Je passais toutes les nuits dans les bras de mon cher de la V... Chaque jour voyait notre ardeur augmenter, et nos plaisirs se multipliaient à l'infini. Nous nous contraignions trop peu pour que le marquis de *** ne s'en aperçût pas bientôt. Il me fit quelques reproches. Je lui répondis que six livres ne donnaient point le droit d'être jaloux; que la fidélité était la vertu la plus chère chez les femmes, et qu'il fallait autrement payer qu'il ne faisait pour l'exiger. Ma réponse lui parut cavalière; il en fit part à L... Il savait tous les droits qu'il s'était acquis sur mon esprit; c'était un mentor sévère que je craignais beaucoup, parce que j'étais accoutumée à le craindre, et, de plus, un protecteur nécessaire que j'avais bien intérêt de ménager.

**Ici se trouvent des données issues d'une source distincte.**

(** The loop of [FindSmallest] from child [i] on, with the best so far. *)
Fixpoint smallest_loop (i : nat) (ws : list IteratorWrapper) (smallest : option (nat * IteratorWrapper)) : outcome (option nat) :=
  match ws with
  | [] => Ret (fst <$> smallest)
  | child :: ws =>
      let! smallest :=
        if wrapper_Valid child then
          match smallest with
          | None => Ret (Some (i, child))
          | Some (s, best) =>
              let! a := wrapper_key child in
              let! b := wrapper_key best in
              Ret (if compare a b <? 0 then Some (i, child) else Some (s, best))
          end
        else Ret smallest in
      smallest_loop (S i) ws smallest
  end.

Definition FindSmallest (ws : list IteratorWrapper) : outcome (option nat) := smallest_loop 0 ws None.

(** The loop of [FindLargest], which goes from the last child to the first: [ws] are the
    children below index [i], the last one first. *)
Fixpoint largest_loop_down (i : nat) (ws : list IteratorWrapper) (largest : option (nat * IteratorWrapper)) : outcome (option nat) :=
  match ws with
  | [] => Ret (fst <$> largest)
  | child :: ws =>
      let i := pred i in
      let! largest :=
        if wrapper_Valid child then
          match largest with
          | None => Ret (Some (i, child))
          | Some (s, best) =>
              let! a := wrapper_key child in
              let! b := wrapper_key best in
              Ret (if 0 <? compare a b then Some (i, child) else Some (s, best))
          end
        else Ret largest in
      largest_loop_down i ws largest
  end.

Definition FindLargest (ws : list IteratorWrapper) : outcome (option nat) := largest_loop_down (length ws) (rev ws) None.

Definition merging_Valid (m : MergingIterator) : bool := match current_ m with Some _ => true | None => false end.

Definition current_child (m : MergingIterator) : outcome IteratorWrapper :=
  match current_ m with
  | None => AssertFailed
  | Some i => match children_ m !! i with Some w => Ret w | None => AssertFailed end
  end.

Definition merging_key (m : MergingIterator) : outcome bytes := let! w := current_child m in wrapper_key w.

Definition merging_value (m : MergingIterator) : outcome bytes := let! w := current_child m in wrapper_value w.

Definition merging_SeekToFirst (m : MergingIterator) : outcome MergingIterator :=
  let! ws := each_child wrapper_SeekToFirst (children_ m) in
  let! c := FindSmallest ws in
  Ret (mkMerging ws c kForward).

M. L... prit avec d'autant plus de vivacité le parti du marquis qu'il en partageait l'offense. Il s'était cru jusqu'alors mon greluchon et, de plus, amant aimé. L'adroite Manon conduisait tout et m'aidait à les tromper tous deux. Il fut furieux d'apprendre que ce fût un autre qui donnât de l'ombrage au marquis, et que ses soupçons fussent si bien fondés. Il vint me trouver, me traita comme la dernière des créatures et me quitta en me disant que je deviendrais ce que je pourrais, mais qu'il m'abandonnerait entièrement si je voyais davantage M. de la V... Je fus tout en pleurs me jeter dans les bras de ma chère Manon. Je lui répétai tout ce que venait de me dire M. L... et lui confiai toutes mes douleurs. Elle me dit que j'étais bien folle de m'affliger pour si peu de chose, que je n'avais qu'à m'habiller, que nous irions à la foire, où M. de la V... devait se trouver, et qu'elle prendrait avec lui des arrangements pour nous faire passer la nuit ensemble.

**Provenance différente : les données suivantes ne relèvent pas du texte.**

(* ===== verification/TableBuilder.v ===== *)
(** * Building a table

    [table/table_builder.cc]: entries in increasing order become data blocks, each with an entry of
    the index block under a key that separates it from the next block, a filter block, a
    metaindex block and the footer. *)

From stdpp Require Import sorting.
From S2P Require Import Prelude Coding Env Crc32c Comparator BlockBuilder Block BlockCorrect Format Filter FilterBlock Filename Iterator BlockIter.

Open Scope outcome_scope.

(** The compressors of the port layer. [None]: not supported. *)
Class Compressors := {
  Snappy_Compress : bytes -> option bytes;
  Zstd_Compress : Z -> bytes -> option bytes;
}.

Definition kZstdCompression : Z := 0x2.

(** The options a builder reads; [to_filter_name] is the name of the filter policy, if there is one. *)
Record TableOptions := mkTableOptions {
  to_block_size : Z;
  to_restart_interval : Z;
  to_compression : Z;
  to_zstd_level : Z;
  to_filter_name : option bytes;
  to_paranoid_checks : bool;
}.

(** [TableBuilder::Rep]. [compressed_output] is empty between calls. The restart interval of the
    index block is kept in its builder. *)
Record TableRep (F : Type) := mkTableRep {
  t_options : TableOptions;
  t_file : F;
  t_offset : Z;
  t_status : Status;
  data_block : BlockBuilder;
  index_block : BlockBuilder;
  t_last_key : bytes;
  num_entries : Z;
  closed : bool;
  filter_block : option FilterBlockBuilder;
  pending_index_entry : bool;
  pending_handle : BlockHandle;
}.
Arguments mkTableRep {F} _ _ _ _ _ _ _ _ _ _ _ _.
Arguments t_options {F} _.
Arguments t_file {F} _.
Arguments t_offset {F} _.
Arguments t_status {F} _.
Arguments data_block {F} _.
Arguments index_block {F} _.
Arguments t_last_key {F} _.
Arguments num_entries {F} _.
Arguments closed {F} _.
Arguments filter_block {F} _.
Arguments pending_index_entry {F} _.
Arguments pending_handle {F} _.

Section TableBuilder.
Context `{Comparator} `{FilterPolicy} `{Crc32c} `{Compressors} {F : Type} `{WritableFile F}.
Abbreviation TableRep := (TableRep F).

Definition new_TableBuilder (options : TableOptions) (file : F) : outcome TableRep :=
  let! data := new_BlockBuilder (to_restart_interval options) in
  let! index := new_BlockBuilder 1 in
  let! filter := match to_filter_name options with
    | None => Ret None
    | Some _ => let! f := StartBlock new_FilterBlockBuilder 0 in Ret (Some f)
    end in
  Ret (mkTableRep options file 0 OK data index [] 0 false filter false new_BlockHandle).

(** Setters. *)
Definition set_output (r : TableRep) (file : F) (offset : Z) (status : Status) : TableRep :=
  mkTableRep (t_options r) file offset status (data_block r) (index_block r) (t_last_key r) (num_entries r) (closed r) (filter_block r) (pending_index_entry r) (pending_handle r).

Definition set_data_block (r : TableRep) (b : BlockBuilder) : TableRep :=
  mkTableRep (t_options r) (t_file r) (t_offset r) (t_status r) b (index_block r) (t_last_key r) (num_entries r) (closed r) (filter_block r) (pending_index_entry r) (pending_handle r).

Definition set_index (r : TableRep) (b : BlockBuilder) (last_key : bytes) (pending : bool) : TableRep :=
  mkTableRep (t_options r) (t_file r) (t_offset r) (t_status r) (data_block r) b last_key (num_entries r) (closed r) (filter_block r) pending (pending_handle r).

Definition set_pending (r : TableRep) (pending : bool) (handle : BlockHandle) : TableRep :=
  mkTableRep (t_options r) (t_file r) (t_offset r) (t_status r) (data_block r) (index_block r) (t_last_key r) (num_entries r) (closed r) (filter_block r) pending handle.

Definition set_filter (r : TableRep) (f : option FilterBlockBuilder) : TableRep :=
  mkTableRep (t_options r) (t_file r) (t_offset r) (t_status r) (data_block r) (index_block r) (t_last_key r) (num_entries r) (closed r) f (pending_index_entry r) (pending_handle r).

Definition set_closed (r : TableRep) : TableRep :=
  mkTableRep (t_options r) (t_file r) (t_offset r) (t_status r) (data_block r) (index_block r) (t_last_key r) (num_entries r) true (filter_block r) (pending_index_entry r) (pending_handle r).

Definition set_entry (r : TableRep) (key : bytes) (n : Z) : TableRep :=
  mkTableRep (t_options r) (t_file r) (t_offset r) (t_status r) (data_block r) (index_block r) key n (closed r) (filter_block r) (pending_index_entry r) (pending_handle r).

(** [same_comparator]: the new options name the comparator the builder has. *)
Definition ChangeOptions (r : TableRep) (options : TableOptions) (same_comparator : bool) : TableRep * Status :=
  if negb same_comparator then (r, InvalidArgument "changing comparator while building table")
  else
    let data := mkBuilder (to_restart_interval options) (buffer_ (data_block r)) (restarts_ (data_block r)) (counter_ (data_block r)) (finished_ (data_block r)) (last_key_ (data_block r)) in
    (mkTableRep options (t_file r) (t_offset r) (t_status r) data (index_block r) (t_last_key r) (num_entries r) (closed r) (filter_block r) (pending_index_entry r) (pending_handle r), OK).

(** The contents to write and their type. A type outside of the enumeration writes nothing. *)
Definition compress_block (options : TableOptions) (raw : bytes) : bytes * Z :=
  let type := to_compression options in
  let keep_smaller (compressed : option bytes) :=
    match compressed with
    | Some c => if zlen c <? zlen raw - zlen raw / 8 then (c, type) else (raw, kNoCompression)
    | None => (raw, kNoCompression)
    end in
  if type =? kNoCompression then (raw, type)
  else if type =? kSnappyCompression then keep_smaller (Snappy_Compress raw)
  else if type =? kZstdCompression then keep_smaller (Zstd_Compress (to_zstd_level options) raw)
  else ([], type).

(** [WriteRawBlock] on the builder. *)
Definition write_raw (r : TableRep) (contents : bytes) (type : Z) : TableRep * BlockHandle :=
  let '(file, offset, status, handle) := WriteRawBlock (t_file r) (t_offset r) contents type in
  (set_output r file offset status, handle).

(** The builder, the block builder after [Reset], and the handle. *)
Definition WriteBlock (r : TableRep) (block : BlockBuilder) : outcome (TableRep * BlockBuilder * BlockHandle) :=
  assert! ok (t_status r);
  let (block, raw) := BlockBuilder.Finish block in
  let (contents, type) := compress_block (t_options r) raw in
  let (r, handle) := write_raw r contents type in
  Ret (r, Reset block, handle).

(** The written block waits for its index entry. *)
Definition flush_block (r : TableRep) : TableRep :=
  if ok (t_status r) then
    let r := set_pending r true (pending_handle r) in
    let (file, s) := Flush (t_file r) in
    set_output r file (t_offset r) s
  else r.

(** The filter of the block that starts here. *)
Definition start_filter (r : TableRep) : outcome TableRep :=
  match filter_block r with
  | None => Ret r
  | Some f => let! f := StartBlock f (t_offset r) in Ret (set_filter r (Some f))
  end.

Definition table_Flush (r : TableRep) : outcome TableRep :=
  assert! negb (closed r);
  if negb (ok (t_status r)) then Ret r
  else if builder_empty (data_block r) then Ret r
  else
    assert! negb (pending_index_entry r);
    let! (r, block, handle) := WriteBlock r (data_block r) in
    let r := set_pending (set_data_block r block) (pending_index_entry r) handle in
    start_filter (flush_block r).

(** The index entry of the block before, now that the next key is known. *)
Definition add_pending (r : TableRep) (key : bytes) : outcome TableRep :=
  if pending_index_entry r then
    assert! builder_empty (data_block r);
    let! last_key := FindShortestSeparator (t_last_key r) key in
    let! handle_encoding := EncodeHandle (pending_handle r) [] in
    let! index := Add (index_block r) last_key handle_encoding in
    Ret (set_index r index last_key false)
  else Ret r.

Definition table_Add (r : TableRep) (key value : bytes) : outcome TableRep :=
  assert! negb (closed r);
  if negb (ok (t_status r)) then Ret r
  else
    assert! negb (0 <? num_entries r) || (0 <? Compare key (t_last_key r));
    let! r := add_pending r key in
    let r := match filter_block r with Some f => set_filter r (Some (AddKey f key)) | None => r end in
    let r := set_entry r key (num_entries r + 1) in
    let! data := Add (data_block r) key value in
    let r := set_data_block r data in
    if to_block_size (t_options r) <=? CurrentSizeEstimate (data_block r) then table_Flush r else Ret r.

Definition filter_key (name : bytes) : bytes := str "filter." ++ name.

(** The metaindex block: where the filter is. *)
Definition metaindex_builder (r : TableRep) (filter_handle : BlockHandle) : outcome BlockBuilder :=
  let! b := new_BlockBuilder (to_restart_interval (t_options r)) in
  match filter_block r, to_filter_name (t_options r) with
  | Some _, Some name =>
      let! handle_encoding := EncodeHandle filter_handle [] in
      Add b (filter_key name) handle_encoding
  | _, _ => Ret b
  end.

(** The last index entry, under a short key after all keys. *)
Definition add_last (r : TableRep) : outcome TableRep :=
  if pending_index_entry r then
    let! last_key := FindShortSuccessor (t_last_key r) in
    let! handle_encoding := EncodeHandle (pending_handle r) [] in
    let! index := Add (index_block r) last_key handle_encoding in
    Ret (set_index r index last_key false)
  else Ret r.

Definition table_Finish (r : TableRep) : outcome (TableRep * Status) :=
  let! r := table_Flush r in
  assert! negb (closed r);
  let r := set_closed r in
  let (r, filter_handle) :=
    match filter_block r with
    | Some f => if ok (t_status r) then write_raw r (FilterBlock.Finish f) kNoCompression else (r, new_BlockHandle)
    | None => (r, new_BlockHandle)
    end in
  let! (r, metaindex_handle) :=
    if ok (t_status r) then
      let! b := metaindex_builder r filter_handle in
      let! (r, _, handle) := WriteBlock r b in
      Ret (r, handle)
    else Ret (r, new_BlockHandle) in
  let! (r, index_handle) :=
    if ok (t_status r) then
      let! r := add_last r in
      let! (r, block, handle) := WriteBlock r (index_block r) in
      Ret (set_index r block (t_last_key r) (pending_index_entry r), handle)
    else Ret (r, new_BlockHandle) in
  let! r :=
    if ok (t_status r) then
      let! footer_encoding := EncodeFooter (mkFooter metaindex_handle index_handle) [] in
      let (file, s) := Append (t_file r) footer_encoding in
      Ret (set_output r file (if ok s then u64 (t_offset r + zlen footer_encoding) else t_offset r) s)
    else Ret r in
  Ret (r, t_status r).

Definition table_Abandon (r : TableRep) : outcome TableRep :=
  assert! negb (closed r);
  Ret (set_closed r).

Definition NumEntries (r : TableRep) : Z := num_entries r.

Definition FileSize (r : TableRep) : Z := t_offset r.

(** The destructor. *)
Definition delete_TableBuilder (r : TableRep) : outcome unit := assert! closed r; Ret tt.

(** A client adds entries and finishes. *)
Fixpoint table_AddAll (r : TableRep) (es : list (bytes * bytes)) : outcome TableRep :=
  match es with
  | [] => Ret r
  | (k, v) :: es => let! r := table_Add r k v in table_AddAll r es
  end.

Definition write_table (options : TableOptions) (file : F) (es : list (bytes * bytes)) : outcome (TableRep * Status) :=
  let! r := new_TableBuilder options file in
  let! r := table_AddAll r es in
  table_Finish r.
End TableBuilder.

Je regardais Manon avec étonnement. Le sang-froid avec lequel elle méditait un projet et l'adresse avec laquelle elle le faisait réussir m'étonnaient toujours. L'expérience m'apprenait tous les jours que rien ne lui était impossible. Je m'habillai et nous fûmes à la foire, où il m'arriva une scène qui, sans sa prudence et la bravoure de M. L..., m'aurait pu coûter la liberté.
J'avais, depuis quelque temps, pris l'habitude de sortir en manteau de lit, galamment historié, avec un pied de rouge, dont les filles croient toujours ne pouvoir assez mettre. Manon, qui savait les conséquences d'un pareil ajustement, me représentait toujours que je la mettrais dans quelque embarras, et que c'était chercher des aventures qui étaient toujours très désagréables, puisqu'elles nous faisaient noter à la police, quand on était assez heureuse pour n'être pas menée à l'Hôpital. Sa prophétie pensa s'accomplir ce jour-là. J'étais descendue de mon fiacre et me promenais dans les allées, la tenant accrochée sous le bras. Plusieurs pages et officiers à qui j'avais refusé la porte, jaloux de ce que M. de la V... venait chez moi et qu'ils n'y étaient point reçus, avaient comploté de me boucaner à la foire: c'était le terme dont se servaient ces messieurs. Ils ne crurent pouvoir trouver une plus belle occasion: ils me barrèrent le passage. Je voulus retourner sur mes pas; je me trouvai entourée: chacun alors me lâcha son quolibet. Il y en eut un plus hardi qui proposa aux autres de m'embrasser tour à tour et que celui qui baiserait au même endroit payerait une discrétion; et comme proposant du défi, il voulut en donner l'exemple.